**EXERCISE**
The answer must consist solely of the line that contains "rewrite inject_Z_plus. change" and all subsequent lines of the data, each reproduced exactly.

Stored data entries
****************

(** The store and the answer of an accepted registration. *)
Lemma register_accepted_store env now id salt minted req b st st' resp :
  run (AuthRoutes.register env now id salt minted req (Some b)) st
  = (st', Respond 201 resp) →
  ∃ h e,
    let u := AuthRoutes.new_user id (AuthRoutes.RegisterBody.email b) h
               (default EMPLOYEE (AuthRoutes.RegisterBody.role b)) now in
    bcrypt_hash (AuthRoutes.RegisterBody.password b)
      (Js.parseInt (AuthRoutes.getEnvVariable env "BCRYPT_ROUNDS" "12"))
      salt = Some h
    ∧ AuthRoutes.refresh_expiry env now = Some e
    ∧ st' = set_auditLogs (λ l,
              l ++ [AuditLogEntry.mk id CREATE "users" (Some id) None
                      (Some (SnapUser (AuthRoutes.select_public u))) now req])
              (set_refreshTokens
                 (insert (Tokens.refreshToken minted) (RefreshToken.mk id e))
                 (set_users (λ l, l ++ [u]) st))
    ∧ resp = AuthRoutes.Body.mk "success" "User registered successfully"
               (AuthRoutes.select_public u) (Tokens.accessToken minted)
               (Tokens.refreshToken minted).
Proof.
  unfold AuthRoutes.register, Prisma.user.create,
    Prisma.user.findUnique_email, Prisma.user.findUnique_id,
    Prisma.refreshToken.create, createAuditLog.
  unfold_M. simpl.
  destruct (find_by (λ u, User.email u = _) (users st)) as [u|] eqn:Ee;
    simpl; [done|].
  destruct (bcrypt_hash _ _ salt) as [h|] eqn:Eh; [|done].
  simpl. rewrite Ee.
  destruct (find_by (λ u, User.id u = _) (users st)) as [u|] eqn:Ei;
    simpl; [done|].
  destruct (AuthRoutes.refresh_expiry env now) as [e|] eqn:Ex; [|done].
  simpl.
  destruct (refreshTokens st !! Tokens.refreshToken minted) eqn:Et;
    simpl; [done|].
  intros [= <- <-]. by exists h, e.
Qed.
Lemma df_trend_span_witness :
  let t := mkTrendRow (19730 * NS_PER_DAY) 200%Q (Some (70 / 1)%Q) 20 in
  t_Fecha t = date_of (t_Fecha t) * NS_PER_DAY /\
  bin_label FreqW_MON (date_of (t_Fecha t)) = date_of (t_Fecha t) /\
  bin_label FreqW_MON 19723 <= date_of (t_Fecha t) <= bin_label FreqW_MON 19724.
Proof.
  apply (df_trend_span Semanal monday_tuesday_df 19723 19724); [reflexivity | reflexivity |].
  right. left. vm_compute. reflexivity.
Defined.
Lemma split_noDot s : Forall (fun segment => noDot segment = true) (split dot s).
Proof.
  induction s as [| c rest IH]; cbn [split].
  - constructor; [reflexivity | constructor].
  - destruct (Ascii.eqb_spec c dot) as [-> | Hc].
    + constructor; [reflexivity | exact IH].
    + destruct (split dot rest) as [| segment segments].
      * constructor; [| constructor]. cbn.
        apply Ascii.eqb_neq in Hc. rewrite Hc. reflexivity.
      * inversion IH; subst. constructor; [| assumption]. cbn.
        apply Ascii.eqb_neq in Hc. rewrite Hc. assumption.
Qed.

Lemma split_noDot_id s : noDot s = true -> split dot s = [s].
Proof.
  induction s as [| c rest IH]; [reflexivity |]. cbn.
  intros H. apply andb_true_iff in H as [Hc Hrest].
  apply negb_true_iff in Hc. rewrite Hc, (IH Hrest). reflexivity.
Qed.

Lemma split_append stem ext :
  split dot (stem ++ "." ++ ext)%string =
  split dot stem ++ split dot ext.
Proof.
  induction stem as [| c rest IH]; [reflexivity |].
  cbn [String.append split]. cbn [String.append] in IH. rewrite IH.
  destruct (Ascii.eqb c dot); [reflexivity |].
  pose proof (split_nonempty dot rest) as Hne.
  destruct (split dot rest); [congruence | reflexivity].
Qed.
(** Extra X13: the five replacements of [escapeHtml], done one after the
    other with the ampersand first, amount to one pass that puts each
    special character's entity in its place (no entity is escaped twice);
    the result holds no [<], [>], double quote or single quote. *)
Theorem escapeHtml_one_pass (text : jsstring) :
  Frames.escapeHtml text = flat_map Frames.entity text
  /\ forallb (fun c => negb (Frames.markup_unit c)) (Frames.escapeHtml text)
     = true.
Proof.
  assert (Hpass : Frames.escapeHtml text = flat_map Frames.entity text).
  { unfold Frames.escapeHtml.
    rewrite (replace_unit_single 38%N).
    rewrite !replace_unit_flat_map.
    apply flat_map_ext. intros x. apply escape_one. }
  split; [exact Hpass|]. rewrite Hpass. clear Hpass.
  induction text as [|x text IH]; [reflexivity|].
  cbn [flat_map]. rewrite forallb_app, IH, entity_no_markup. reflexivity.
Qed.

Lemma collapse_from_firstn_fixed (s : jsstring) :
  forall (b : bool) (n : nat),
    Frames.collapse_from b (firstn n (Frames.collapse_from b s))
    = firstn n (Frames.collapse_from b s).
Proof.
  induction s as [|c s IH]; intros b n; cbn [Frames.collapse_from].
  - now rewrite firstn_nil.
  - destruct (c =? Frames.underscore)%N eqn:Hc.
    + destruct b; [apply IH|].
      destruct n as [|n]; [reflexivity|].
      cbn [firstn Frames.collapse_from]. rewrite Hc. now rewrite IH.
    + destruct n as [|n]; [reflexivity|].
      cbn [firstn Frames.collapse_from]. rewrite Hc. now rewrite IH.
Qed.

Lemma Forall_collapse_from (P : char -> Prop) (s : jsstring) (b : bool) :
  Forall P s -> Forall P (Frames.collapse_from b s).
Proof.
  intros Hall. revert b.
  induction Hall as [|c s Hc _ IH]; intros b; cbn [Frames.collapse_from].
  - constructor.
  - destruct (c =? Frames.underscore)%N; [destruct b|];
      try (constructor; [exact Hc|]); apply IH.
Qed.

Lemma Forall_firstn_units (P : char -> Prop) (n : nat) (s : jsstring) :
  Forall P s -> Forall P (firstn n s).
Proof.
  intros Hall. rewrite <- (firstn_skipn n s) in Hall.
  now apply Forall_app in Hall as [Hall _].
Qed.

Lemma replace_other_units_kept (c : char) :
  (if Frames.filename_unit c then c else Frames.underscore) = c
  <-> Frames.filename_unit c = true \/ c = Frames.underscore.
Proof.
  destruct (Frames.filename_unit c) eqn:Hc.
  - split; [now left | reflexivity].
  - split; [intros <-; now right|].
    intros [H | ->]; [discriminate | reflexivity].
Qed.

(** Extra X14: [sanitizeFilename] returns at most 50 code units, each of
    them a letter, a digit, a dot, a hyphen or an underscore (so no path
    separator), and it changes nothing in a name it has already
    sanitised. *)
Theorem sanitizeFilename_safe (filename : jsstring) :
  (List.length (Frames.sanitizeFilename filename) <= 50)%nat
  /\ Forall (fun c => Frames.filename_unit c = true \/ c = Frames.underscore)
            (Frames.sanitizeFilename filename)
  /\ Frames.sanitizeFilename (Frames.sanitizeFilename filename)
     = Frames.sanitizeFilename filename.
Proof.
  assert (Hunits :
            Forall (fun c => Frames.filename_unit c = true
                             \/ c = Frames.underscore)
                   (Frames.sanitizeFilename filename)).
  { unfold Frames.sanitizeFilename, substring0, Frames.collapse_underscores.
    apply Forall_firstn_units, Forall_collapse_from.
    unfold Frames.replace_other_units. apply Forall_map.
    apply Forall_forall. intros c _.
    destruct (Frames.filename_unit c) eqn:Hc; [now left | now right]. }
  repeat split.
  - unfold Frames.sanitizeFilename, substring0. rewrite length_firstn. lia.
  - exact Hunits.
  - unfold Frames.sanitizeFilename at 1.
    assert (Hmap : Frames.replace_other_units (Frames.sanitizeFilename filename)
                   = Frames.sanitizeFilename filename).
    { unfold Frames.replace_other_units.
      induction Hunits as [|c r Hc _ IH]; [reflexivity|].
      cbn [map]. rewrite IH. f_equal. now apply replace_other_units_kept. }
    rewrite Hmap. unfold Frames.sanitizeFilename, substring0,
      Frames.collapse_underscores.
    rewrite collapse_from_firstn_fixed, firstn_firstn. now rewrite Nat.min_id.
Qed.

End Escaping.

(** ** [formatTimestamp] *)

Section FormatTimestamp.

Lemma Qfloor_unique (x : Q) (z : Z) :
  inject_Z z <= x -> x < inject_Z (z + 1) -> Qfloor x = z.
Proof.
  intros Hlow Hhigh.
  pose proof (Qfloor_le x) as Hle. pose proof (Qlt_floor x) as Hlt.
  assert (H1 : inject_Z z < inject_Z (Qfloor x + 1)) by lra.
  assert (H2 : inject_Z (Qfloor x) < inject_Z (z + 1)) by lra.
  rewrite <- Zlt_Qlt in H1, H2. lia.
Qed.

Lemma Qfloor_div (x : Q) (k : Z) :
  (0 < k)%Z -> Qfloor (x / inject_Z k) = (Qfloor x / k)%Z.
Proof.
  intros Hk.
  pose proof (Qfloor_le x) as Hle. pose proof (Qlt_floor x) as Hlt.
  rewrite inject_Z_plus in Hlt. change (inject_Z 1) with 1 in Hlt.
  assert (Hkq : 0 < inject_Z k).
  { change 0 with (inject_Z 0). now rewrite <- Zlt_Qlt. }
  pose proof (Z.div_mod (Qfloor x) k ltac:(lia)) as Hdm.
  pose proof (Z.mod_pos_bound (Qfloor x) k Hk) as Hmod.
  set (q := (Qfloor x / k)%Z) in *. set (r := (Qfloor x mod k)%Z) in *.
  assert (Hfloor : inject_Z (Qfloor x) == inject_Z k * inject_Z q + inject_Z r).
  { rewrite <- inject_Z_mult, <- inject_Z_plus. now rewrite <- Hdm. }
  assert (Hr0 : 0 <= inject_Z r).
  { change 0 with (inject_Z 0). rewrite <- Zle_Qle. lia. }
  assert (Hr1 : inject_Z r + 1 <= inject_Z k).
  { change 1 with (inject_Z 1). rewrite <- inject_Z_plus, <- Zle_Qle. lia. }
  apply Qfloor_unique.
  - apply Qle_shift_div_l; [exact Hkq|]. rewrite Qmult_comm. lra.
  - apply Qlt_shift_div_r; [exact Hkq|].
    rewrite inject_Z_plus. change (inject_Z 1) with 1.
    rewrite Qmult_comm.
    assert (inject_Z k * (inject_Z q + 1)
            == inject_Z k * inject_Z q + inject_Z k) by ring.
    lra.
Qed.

****************

**REPLY**
    rewrite inject_Z_plus. change (inject_Z 1) with 1.
    rewrite Qmult_comm.
    assert (inject_Z k * (inject_Z q + 1)
            == inject_Z k * inject_Z q + inject_Z k) by ring.
    lra.
Qed.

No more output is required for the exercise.